Телесность истеричек в большой степени повлияла на театр немецкого экспрессионизма, выработавший особый конвульсивный тип поведения актера, далекий от рациональной ритмизации и машинизации тела. Франк Ведекинд, например, сознательно ориентировавшийся на тип гипнотического поведения, поражал зрителей серией конвульсий, проходивших по его телу и глубоко деформировавших его природную органику. Характерно, что в практике экспрессионистского театра большое значение играла маска (Гордон 1975). Телесность немецкого экспрессионистского театра как будто заражена "концептуальностью" истерического движения.
Знаменитым образцом истерического перформанса были выступления танцовщицы Мадлен, появившейся в Мюнхене в 1903 году и бесследно исчезнувшей после 1912 года.
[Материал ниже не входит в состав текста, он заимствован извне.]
(* ===== verification/Float64.v ===== *)
(** * float64: IEEE 754 binary64 and package strconv

    Prices, quantities and notionals are [float64] values.  A value is a [spec_float] of the
    Standard Library (the executable reference semantics of the IEEE operations); [f64_valid]
    singles out the representable ones.  Conversion from text is exact: a literal is read as a
    rational number and rounded once, to nearest with ties to even. *)
From S2P Require Import Prelude GoBase Decimal.
From Stdlib Require Export SpecFloat.
#[local] Open Scope Z_scope.

Definition float64 : Type := spec_float.
#[export] Instance float64_eq_dec : EqDecision float64.
Proof. unfold EqDecision, float64, Decision. repeat decide equality. Defined.

Definition f64_valid (x : float64) : Prop := valid_binary 53 1024 x = true.
#[export] Instance f64_valid_dec x : Decision (f64_valid x) := _.

Definition f64_zero : float64 := S754_zero false.
Definition f64_one : float64 := S754_finite false 4503599627370496 (-52).
(** [x <= y] and [x == y]: false as soon as one side is NaN. *)
Definition f64_leb : float64 -> float64 -> bool := SFleb.
Definition f64_eqb : float64 -> float64 -> bool := SFeqb.
Definition f64_is_finite (x : float64) : bool :=
  match x with S754_zero _ | S754_finite _ _ _ => true | _ => false end.

(** ** Rounding a non-negative rational [n / d] to the nearest binary64 *)

Definition round_half_even (n d : Z) : Z :=
  let q := n / d in
  let r := n mod d in
  match 2 * r ?= d with
  | Lt => q
  | Gt => q + 1
  | Eq => if Z.even q then q else q + 1
  end.

(** [n / d] times [2 ^ k], as a fraction. *)
Definition scale2 (n d k : Z) : Z * Z := (n * 2 ^ Z.max 0 k, d * 2 ^ Z.max 0 (- k)).

(** The binary exponent of [n / d]: the [l] with [2 ^ l <= n / d < 2 ^ (l + 1)]. *)
Definition ilog2_frac (n d : Z) : Z :=
  let l := Z.log2 n - Z.log2 d in
  let '(n', d') := scale2 n d (- l) in
  if n' <? d' then l - 1 else l.

Definition round_frac (s : bool) (n d : Z) : float64 :=
  if n <=? 0 then S754_zero s else
  let e := Z.max (ilog2_frac n d - 52) (-1074) in
  let '(n', d') := scale2 n d (- e) in
  let m := round_half_even n' d' in
  let '(m, e) := if m =? 2 ^ 53 then (2 ^ 52, e + 1) else (m, e) in
  if m =? 0 then S754_zero s
  else if 971 <? e then S754_infinity s
  else S754_finite s (Z.to_pos m) e.

(** The magnitude of a finite value, as a fraction. *)
Definition f64_frac (x : float64) : Z * Z :=
  match x with
  | S754_finite _ m e => scale2 (Zpos m) 1 e
  | _ => (0, 1)
  end.
Definition f64_sign (x : float64) : bool :=
  match x with
  | S754_zero s | S754_infinity s | S754_finite s _ _ => s
  | S754_nan => false
  end.

(** [x * y]: the exact product, rounded once. *)
Definition f64_mul (x y : float64) : float64 :=
  let s := xorb (f64_sign x) (f64_sign y) in
  match x, y with
  | S754_nan, _ | _, S754_nan => S754_nan
  | S754_infinity _, S754_zero _ | S754_zero _, S754_infinity _ => S754_nan
  | S754_infinity _, _ | _, S754_infinity _ => S754_infinity s
  | S754_zero _, _ | _, S754_zero _ => S754_zero s
  | S754_finite _ _ _, S754_finite _ _ _ =>
      round_frac s ((f64_frac x).1 * (f64_frac y).1) ((f64_frac x).2 * (f64_frac y).2)
  end.

(** [float64(z)], [int64(x)] (towards zero; out of range, what amd64 answers), the constant 2. *)
Definition f64_of_int (z : Z) : float64 := round_frac (z <? 0) (Z.abs z) 1.
Definition f64_to_int64 (x : float64) : Z :=
  let m := (f64_frac x).1 / (f64_frac x).2 in
  let z := if f64_sign x then - m else m in
  if f64_is_finite x && (int64_min <=? z) && (z <=? int64_max) then z else int64_min.
Definition f64_two : float64 := S754_finite false 4503599627370496 (-51).

(** [rand.Float64()] from the next 64 random bits: [float64(bits << 11 >> 11) / (1 << 53)]. *)
Definition rand_Float64 (bits : Z) : float64 := round_frac false (bits mod 2 ^ 53) (2 ^ 53).

(** ** strconv.ParseFloat(s, 64) *)

Definition is_hex_letter (c : ascii) : bool := byte_in 97 102 (lower_byte c).
Definition hex_val (c : ascii) : Z := if is_digit c then digit_val c else code (lower_byte c) - 87.
Definition char_eqb (c : ascii) (n : Z) : bool := code c =? n.

Record float_scan := {
  underscores : bool;
  sawdot : bool;
  sawdigits : bool;
  nd : Z;
  dp : Z;
  mant : Z;
}.
Definition float_scan0 : float_scan :=
  {| underscores := false; sawdot := false; sawdigits := false; nd := 0; dp := 0; mant := 0 |}.

(** The digit loop of [readFloat]; the mantissa is kept exactly. *)
Fixpoint scan_mantissa (hex : bool) (l : bytes) (st : float_scan) : float_scan * bytes :=
  match l with
  | [] => (st, l)
  | c :: l' =>
      let st_digit v :=
        {| underscores := underscores st; sawdot := sawdot st; sawdigits := true;
           nd := nd st + 1; dp := dp st; mant := mant st * (if hex then 16 else 10) + v |} in
      if char_eqb c 95 then
        scan_mantissa hex l'
          {| underscores := true; sawdot := sawdot st; sawdigits := sawdigits st; nd := nd st;
             dp := dp st; mant := mant st |}
      else if char_eqb c 46 then
        if sawdot st then (st, l)
        else scan_mantissa hex l'
          {| underscores := underscores st; sawdot := true; sawdigits := sawdigits st;
             nd := nd st; dp := nd st; mant := mant st |}
      else if is_digit c then
        if char_eqb c 48 && (nd st =? 0) then
          scan_mantissa hex l'
            {| underscores := underscores st; sawdot := sawdot st; sawdigits := true;
               nd := nd st; dp := dp st - 1; mant := mant st |}
        else scan_mantissa hex l' (st_digit (digit_val c))
      else if hex && is_hex_letter c then scan_mantissa hex l' (st_digit (hex_val c))
      else (st, l)
  end.

(** The exponent digits: [e] stops growing once it reaches 10000. *)
Fixpoint scan_exponent (l : bytes) (e : Z) (us : bool) : Z * bool * bytes :=
  match l with
  | [] => (e, us, l)
  | c :: l' =>
      if char_eqb c 95 then scan_exponent l' e true
      else if is_digit c then
        scan_exponent l' (if e <? 10000 then e * 10 + digit_val c else e) us
      else (e, us, l)
  end.

(** [underscoreOK]: underscores only between digits (or after a base prefix). *)
Inductive us_prev := us_start | us_digit | us_underscore | us_other.
Fixpoint underscore_scan (hex : bool) (l : bytes) (i : us_prev) : bool :=
  match l with
  | [] => match i with us_underscore => false | _ => true end
  | c :: l' =>
      if is_digit c || (hex && is_hex_letter c) then underscore_scan hex l' us_digit
      else if char_eqb c 95 then
        match i with us_digit => underscore_scan hex l' us_underscore | _ => false end
      else match i with us_underscore => false | _ => underscore_scan hex l' us_other end
  end.
Definition drop_sign (l : bytes) : bool * bytes :=
  match l with
  | c :: l' => if char_eqb c 43 then (false, l') else if char_eqb c 45 then (true, l') else (false, l)
  | [] => (false, [])
  end.
Definition underscoreOK (s : bytes) : bool :=
  let s := (drop_sign s).2 in
  match s with
  | z :: x :: s' =>
      let x := lower_byte x in
      if char_eqb z 48 && (char_eqb x 98 || char_eqb x 111 || char_eqb x 120)
      then underscore_scan (char_eqb x 120) s' us_digit
      else underscore_scan false s us_start
  | _ => underscore_scan false s us_start
  end.

(** A finite literal: sign, and the value as a fraction; [None] for a syntax error. *)
Definition readFloat (s : bytes) : option (bool * Z * Z) :=
  let '(neg, l) := drop_sign s in
  let '(hex, l) :=
    match l with
    | z :: x :: _ :: _ =>
        if char_eqb z 48 && char_eqb (lower_byte x) 120 then (true, drop 2 l) else (false, l)
    | _ => (false, l)
    end in
  let '(st, l) := scan_mantissa hex l float_scan0 in
  if negb (sawdigits st) then None else
  let dp0 := if sawdot st then dp st else nd st in
  let dp0 := if hex then 4 * dp0 else dp0 in
  let ndm := if hex then 4 * nd st else nd st in
  let expc := if hex then 112 else 101 in
  let exponent :=
    match l with
    | c :: l' =>
        if char_eqb (lower_byte c) expc then
          let '(eneg, l'') := drop_sign l' in
          match l'' with
          | d :: _ =>
              if is_digit d then
                let '(e, us, l3) := scan_exponent l'' 0 (underscores st) in
                Some (if eneg then - e else e, us, l3)
              else None
          | [] => None
          end
        else if hex then None else Some (0, underscores st, l)
    | [] => if hex then None else Some (0, underscores st, l)
    end in
  match exponent with
  | Some (e, us, []) =>
      if us && negb (underscoreOK s) then None
      else
        let x := dp0 + e - ndm in
        let b := if hex then 2 else 10 in
        Some (neg, mant st * b ^ Z.max 0 x, b ^ Z.max 0 (- x))
  | _ => None
  end.

(** The spellings of infinity and NaN, in any case. *)
Definition special (s : bytes) : option float64 :=
  let t := unstr (map lower_byte s) in
  if decide (t = "nan") then Some S754_nan
  else if decide (t = "inf" \/ t = "+inf" \/ t = "infinity" \/ t = "+infinity")
  then Some (S754_infinity false)
  else if decide (t = "-inf" \/ t = "-infinity") then Some (S754_infinity true)
  else None.

(** The errors of [strconv], without the text that repeats the input. *)
Definition ErrSyntax : error := ErrorString "invalid syntax".
Definition ErrRange : error := ErrorString "value out of range".

Definition ParseFloat (s : bytes) : result error float64 :=
  match special s with
  | Some x => Ok x
  | None =>
      match readFloat s with
      | None => Err ErrSyntax
      | Some (neg, n, d) =>
          match round_frac neg n d with
          | S754_infinity _ => Err ErrRange
          | x => Ok x
          end
      end
  end.

(** ** strconv.FormatFloat and fmt

    The shortest form (precision -1) is, as documented, the one with the smallest number of
    digits that reads back as the same value, and among those the closest. *)

Fixpoint ilog10_fuel (fuel : nat) (n : Z) : Z :=
  match fuel with
  | O => 0
  | S f => if n <? 10 then 0 else 1 + ilog10_fuel f (n / 10)
  end.
Definition ilog10 (n : Z) : Z := ilog10_fuel (Z.to_nat (Z.log2 n)) n.
(** The decimal exponent of [n / d]: the [p] with [10 ^ p <= n / d < 10 ^ (p + 1)]. *)
Definition ilog10_frac (n d : Z) : Z :=
  if d <=? n then ilog10 (n / d) else - (ilog10 ((d - 1) / n) + 1).

Definition scale10 (n d k : Z) : Z * Z := (n * 10 ^ Z.max 0 k, d * 10 ^ Z.max 0 (- k)).
(** The binary64 nearest to [m * 10 ^ x]. *)
Definition round_dec (s : bool) (m x : Z) : float64 :=
  let '(n, d) := scale10 m 1 x in round_frac s n d.

(** The decimal with [k] significant digits that stands for [x], if one reads back as [x]:
    the pair [(m, e)] stands for [m * 10 ^ e]. *)
Definition digits_at (x : float64) (k : Z) : option (Z * Z) :=
  let '(n, d) := f64_frac x in
  let p := ilog10_frac n d in
  let '(n', d') := scale10 n d (k - 1 - p) in
  let q := n' / d' in
  let near := round_half_even n' d' in
  let far := if near =? q then q + 1 else q in
  let e := p - k + 1 in
  let try m :=
    let '(m, e) := if m =? 10 ^ k then (10 ^ (k - 1), e + 1) else (m, e) in
    if decide (round_dec (f64_sign x) m e = x) then Some (m, e) else None in
  match try near with Some r => Some r | None => try far end.

Fixpoint shortest_from (fuel : nat) (x : float64) (k : Z) : option (Z * Z) :=
  match fuel with
  | O => None
  | S f => match digits_at x k with Some r => Some r | None => shortest_from f x (k + 1) end
  end.
(** 17 digits always suffice; the search is bounded by the length of the exact decimal
    expansion instead, which is what [Float64Facts.shortest_total] needs to show that it
    succeeds. *)
Definition shortest (x : float64) : option (Z * Z) := shortest_from 1400 x 1.

Definition sign_text (neg : bool) : bytes := if neg then ["-"%char] else [].

(** %f: digits [ds] with the decimal point [x] places to the right of the last one. *)
Definition format_f (ds : bytes) (x : Z) : bytes :=
  let len := Z.of_nat (length ds) in
  if 0 <=? x then ds ++ repeat "0"%char (Z.to_nat x)
  else if - x <? len then
    take (Z.to_nat (len + x)) ds ++ "."%char :: drop (Z.to_nat (len + x)) ds
  else "0"%char :: "."%char :: repeat "0"%char (Z.to_nat (- x - len)) ++ ds.

(** %e: one digit before the point, and an exponent of at least two digits. *)
Definition format_e (ds : bytes) (x : Z) : bytes :=
  match ds with
  | [] => []
  | c :: ds' =>
      let e := Z.of_nat (length ds') + x in
      c :: (match ds' with [] => [] | _ => "."%char :: ds' end) ++
      "e"%char :: (if e <? 0 then "-"%char else "+"%char) :: pad 2 (Z.abs e)
  end.

(** [strconv.FormatFloat(x, 'f', -1, 64)] and ['e'] for finite [x]. *)
Definition FormatFloat (exp : bool) (x : float64) : option bytes :=
  match x with
  | S754_zero s => Some (sign_text s ++ if exp then str "0e+00" else str "0")
  | S754_finite s _ _ =>
      match shortest x with
      | Some (m, e) => Some (sign_text s ++ (if exp then format_e else format_f) (dec m) e)
      | None => None
      end
  | _ => None
  end.

(** [fmt]'s %.<prec>f verb. *)
Definition fmt_fixed (prec : nat) (x : float64) : string :=
  match x with
  | S754_nan => "NaN"
  | S754_infinity false => "+Inf"
  | S754_infinity true => "-Inf"
  | _ =>
      let '(n, d) := f64_frac x in
      let m := round_half_even (n * 10 ^ Z.of_nat prec) d in
      unstr (sign_text (f64_sign x) ++ format_f (pad (S prec) m) (- Z.of_nat prec))
  end.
Мадлен выходила на сцену с гипнотизером, который вводил ее в транс. Ее танец в состоянии транса претендовал на то, чтобы быть одновременно спонтанным самопроявлением ее тела и продуктом внушения гипнотизера (см. об аналогичной ситуации с Лои Фуллер в главе 8).
Театральный критик и врач доктор Сайф (S. Seif) так описывал выступление Мадлен в Мюнхене в 1905 году:
"Мадлен появляется спокойная и ловкая. Однако с того момента, как неподвижный взгляд и жесты Магнина погружают ее в транс, она впадает в странное состояние, и с ней происходит полная перемена. Черты ее лица становятся неподвижными, глаза начинают косить. Ряд очень странных, необычных поз, придаваемых ее членам экспериментатором, выдают почти полную и лишь слегка изменяющуюся ригидность, характерную для гипнотической каталепсии. Такого состояния нельзя добиться одной лишь имитацией.
Вдруг, при звуках музыки, новое и поразительное изменение происходит во всем облике Мадлен. Черты ее лица оживают. Мадлен встает и сопровождает музыку и выкрикиваемые пожелания жестами и пантомимическими выражениями, говорящими о грусти, блаженстве, восторге, ярости -- то есть обо всех эмоциях, -- при этом говорящими весьма точным образом и в соответствии с высотой, громкостью, окраской звука, интервалами и ритмом. Если же музыка вдруг прерывается, вновь возвращается каталепсия: последнее движение как будто замерзает" (Маркс 1978: 30).